(Data under study)

(** The bound of the claim C7 fails: the limits 0 and -5, below 1, pass
    validation and are posted. *)
Lemma C7_limit_below_one_accepted :
  0 < 1 /\ -5 < 1
  /\ run Example.float_of_str Example.int_of_str
         (search_content_tool Example.settings Example.transport_ok
                              Example.json_loads)
         [("query", PyStr "x"); ("limit", PyInt 0)] []
     = ([mkRequest "https://rec.example/api/search/content"
                   (PyDict [("query", PyStr "x"); ("limit", PyInt 0)])
                   [] 30],
        inr (PyDict []))
  /\ run Example.float_of_str Example.int_of_str
         (personalized_feed_tool Example.settings Example.transport_ok
                                 Example.json_loads)
         [("user_id", PyStr "u"); ("limit", PyInt (-5))] []
     = ([mkRequest "https://rec.example/api/content/personalized_feed"
                   (PyDict [("user_id", PyStr "u"); ("limit", PyInt (-5))])
                   [] 30],
        inr (PyDict [])).
Proof. repeat split. Qed.

(** C8 at the [block_tag] tool with no [tag]. *)
Lemma C8_missing_tag_refused :
  run Example.float_of_str Example.int_of_str
      (block_tag_tool Example.settings Example.transport_ok
                      Example.json_loads)
      [] []
  = ([], inl ValidationError).
Proof.
  apply (proj1 (C8_required_string_arguments
                  Example.settings Example.transport_ok Example.json_loads
                  Example.float_of_str Example.int_of_str
                  (block_tag_tool Example.settings Example.transport_ok
                                  Example.json_loads)
                  "tag" [] []
                  (or_intror (or_intror (or_introl eq_refl))))).
  intros s. discriminate.
Defined.

(** The claim C8 fails: the empty [tag] and the empty [creator_id] pass
    validation and are posted. *)
Lemma C8_empty_string_accepted :
  run Example.float_of_str Example.int_of_str
      (block_tag_tool Example.settings Example.transport_ok
                      Example.json_loads)
      [("tag", PyStr "")] []
  = ([mkRequest "https://rec.example/api/control/block_tag"
                (PyDict [("tag", PyStr "")]) [] 30],
     inr (PyDict []))
  /\ run Example.float_of_str Example.int_of_str
         (boost_creator_tool Example.settings Example.transport_ok
                             Example.json_loads)
         [("creator_id", PyStr ""); ("factor", PyInt 3)] []
     = ([mkRequest "https://rec.example/api/control/boost_creator"
                   (PyDict [("creator_id", PyStr "");
                            ("factor", PyFloat float_three)])
                   [] 30],
        inr (PyDict [])).
Proof. repeat split. Qed.

(** C9 at a boost request whose factor was given as the integer 3. *)
Lemma C9_boost_revalidated :
  model_validate Example.float_of_str Example.int_of_str BoostCreatorInput
                 [("creator_id", PyStr "c"); ("factor", PyFloat float_three)]
  = Some [("creator_id", PyStr "c"); ("factor", PyFloat float_three)].
Proof.
  apply (C9_validation_idempotent
           Example.float_of_str Example.int_of_str BoostCreatorInput
           [("creator_id", PyStr "c"); ("factor", PyInt 3)]).
  - simpl. tauto.
  - reflexivity.
Defined.

(* ===================================================================== *)
(** * Further facts about the adapter *)
(* ===================================================================== *)

Lemma has_key_lookup k d :
  has_key k d = match lookup k d with Some _ => true | None => false end.
Proof.
  destruct (lookup k d) eqn:E.
  - now apply lookup_has_key with (v := p).
  - now apply lookup_none_has_key.
Qed.

Lemma app_one_not_self {A} (l : list A) (x : A) : (l ++ [x])%list <> l.
Proof.
  intros H. apply (f_equal (@List.length A)) in H.
  rewrite length_app in H. simpl in H. lia.
Qed.

(** Every capability function is one [_post] of its arguments under the
    names of its parameters. *)
Lemma capability_body_post st tr jl f args :
  In f (capability_functions st tr jl) ->
  List.length args = List.length (params f) ->
  exists path,
    body f args = _post st tr jl path (combine (map fst (params f)) args).
Proof.
  intros Hin Hlen. simpl in Hin.
  repeat (destruct Hin as [<-|Hin]); try contradiction; simpl in Hlen;
    repeat (destruct args as [|? args]; try discriminate Hlen);
    simpl; eexists; reflexivity.
Qed.

Lemma tool_func_capability st tr jl t :
  In t (deep_agent_tools st tr jl) ->
  In (func t) (capability_functions st tr jl).
Proof.
  simpl. intros H.
  repeat (destruct H as [<-|H]; [simpl; tauto|]). contradiction.
Qed.

Lemma rstrip_only_slashes n : rstrip slash (slashes n) = "".
Proof. induction n as [|n IH]; simpl; [reflexivity|now rewrite IH]. Qed.

Lemma rstrip_app_slashes u n :
  rstrip slash (u ++ slashes n) = rstrip slash u.
Proof.
  induction u as [|a u IH]; simpl.
  - apply rstrip_only_slashes.
  - now rewrite IH.
Qed.

Lemma rstrip_fixed u : ends_with_slash u = false -> rstrip slash u = u.
Proof.
  induction u as [|a u IH]; simpl; [reflexivity|].
  destruct u as [|b u].
  - simpl. now intros ->.
  - intros H. now rewrite (IH H).
Qed.



Lemma combine_fst_snd (m : dict) : combine (map fst m) (map snd m) = m.
Proof.
  induction m as [|[k v] m IH]; simpl; [reflexivity|now rewrite IH].
Qed.


(** The trailing slashes of the configured base URL do not matter: a call
    under a base URL and a call under that URL followed by any number of
    slashes are the same call; a base URL made of slashes only leaves the
    path alone as the URL; a base URL that ends in no slash is used as it
    is; and stripping is idempotent. *)
Theorem base_url_trailing_slashes u k n :
  (forall tr jl path payload sent,
      _post (mkSettings (u ++ slashes n) k) tr jl path payload sent
      = _post (mkSettings u k) tr jl path payload sent)
  /\ (forall tr jl path payload,
         posted (_post (mkSettings (slashes n) k) tr jl path payload)
         = [(path, PyDict payload)])
  /\ (ends_with_slash u = false -> base_url (mkSettings u k) = u)
  /\ rstrip slash (rstrip slash u) = rstrip slash u.
Proof.
  split; [|split; [|split]].
  - intros tr jl path payload sent. rewrite !_post_eq. simpl.
    unfold auth_headers. simpl. now rewrite rstrip_app_slashes.
  - intros tr jl path payload. rewrite posted_post. unfold base_url. simpl.
    now rewrite rstrip_only_slashes.
  - apply rstrip_fixed.
  - apply rstrip_fixed, rstrip_no_trailing_slash.
Qed.

(* ===================================================================== *)
(** * Further facts about the invocation of a tool *)
(* ===================================================================== *)

Lemma validated_length fos ios t input m :
  coherent t ->
  model_validate fos ios (args_schema t) input = Some m ->
  List.length (map snd m) = List.length (params (func t)).
Proof.
  intros [Hps _] Hm. apply model_validate_keys in Hm.
  apply (f_equal (@List.length string)) in Hm. unfold keys in Hm.
  rewrite <- Hps. now rewrite !length_map in *.
Qed.

(** A tool of the agent does not call [client.post] exactly when its
    request model refuses the input, and that is exactly when it raises
    [ValidationError]; otherwise it calls [client.post] once, with the
    validated model as payload, and when that model holds a NaN or an
    infinity the call raises [ValueError] whatever the transport would
    answer.  A tool never raises [TypeError]: the validated arguments
    always fit its function. *)
Theorem tool_sends_nothing_iff_invalid st tr jl fos ios t input sent :
  In t (deep_agent_tools st tr jl) ->
  (model_validate fos ios (args_schema t) input = None <->
   snd (run fos ios t input sent) = inl ValidationError)
  /\ (model_validate fos ios (args_schema t) input = None <->
      fst (run fos ios t input sent) = sent)
  /\ (forall m,
         model_validate fos ios (args_schema t) input = Some m ->
         exists rq,
           fst (run fos ios t input sent) = (sent ++ [rq])%list
           /\ req_json rq = PyDict m
           /\ (json_compliant (PyDict m) = false ->
               snd (run fos ios t input sent) = inl ValueError))
  /\ snd (run fos ios t input sent) <> inl TypeError
  /\ snd (run fos ios t input sent) <> inl ConfigurationError.
Proof.
  intros Hin.
  pose proof (deep_agent_tools_coherent st tr jl) as Hco.
  rewrite Forall_forall in Hco. specialize (Hco t Hin).
  rewrite (run_validated fos ios t input sent Hco).
  destruct (model_validate fos ios (args_schema t) input) as [m|] eqn:Hm.
  - destruct (capability_body_post st tr jl (func t) (map snd m)) as [path ->].
    + now apply tool_func_capability.
    + now apply (validated_length fos ios t input).
    + assert (Hpay : combine (map fst (params (func t))) (map snd m) = m).
      { destruct Hco as [Hps _]. rewrite <- Hps, map_map.
        apply model_validate_keys in Hm. unfold keys in Hm.
        change (map (fun x => fst (field_param x)) (args_schema t))
          with (map (fun fld => fst (fst fld)) (args_schema t)).
        rewrite <- Hm. apply combine_fst_snd. }
      rewrite Hpay, _post_eq. cbv zeta. cbn [fst snd].
      split; [split; [discriminate|]|].
      { destruct (json_compliant (PyDict m)); [|discriminate].
        destruct (tr _) as [r|]; [|discriminate].
        destruct (is_success r); [|discriminate].
        destruct (jl (text r)); discriminate. }
      split; [split; [discriminate|]|].
      { intros H. now apply app_one_not_self in H. }
      split.
      { intros m' [= <-]. eexists. split; [reflexivity|].
        split; [reflexivity|]. now intros ->. }
      destruct (json_compliant (PyDict m)); [|split; discriminate].
      destruct (tr _) as [r|]; [|split; discriminate].
      destruct (is_success r); [|split; discriminate].
      destruct (jl (text r)); split; discriminate.
  - simpl. repeat split; try discriminate; try reflexivity.
Qed.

(End Data under study)

Bring together all lines of the entries above in which the string "Some" occurs.

▸ Task result
  = Some [("creator_id", PyStr "c"); ("factor", PyFloat float_three)].
  has_key k d = match lookup k d with Some _ => true | None => false end.
  model_validate fos ios (args_schema t) input = Some m ->
         model_validate fos ios (args_schema t) input = Some m ->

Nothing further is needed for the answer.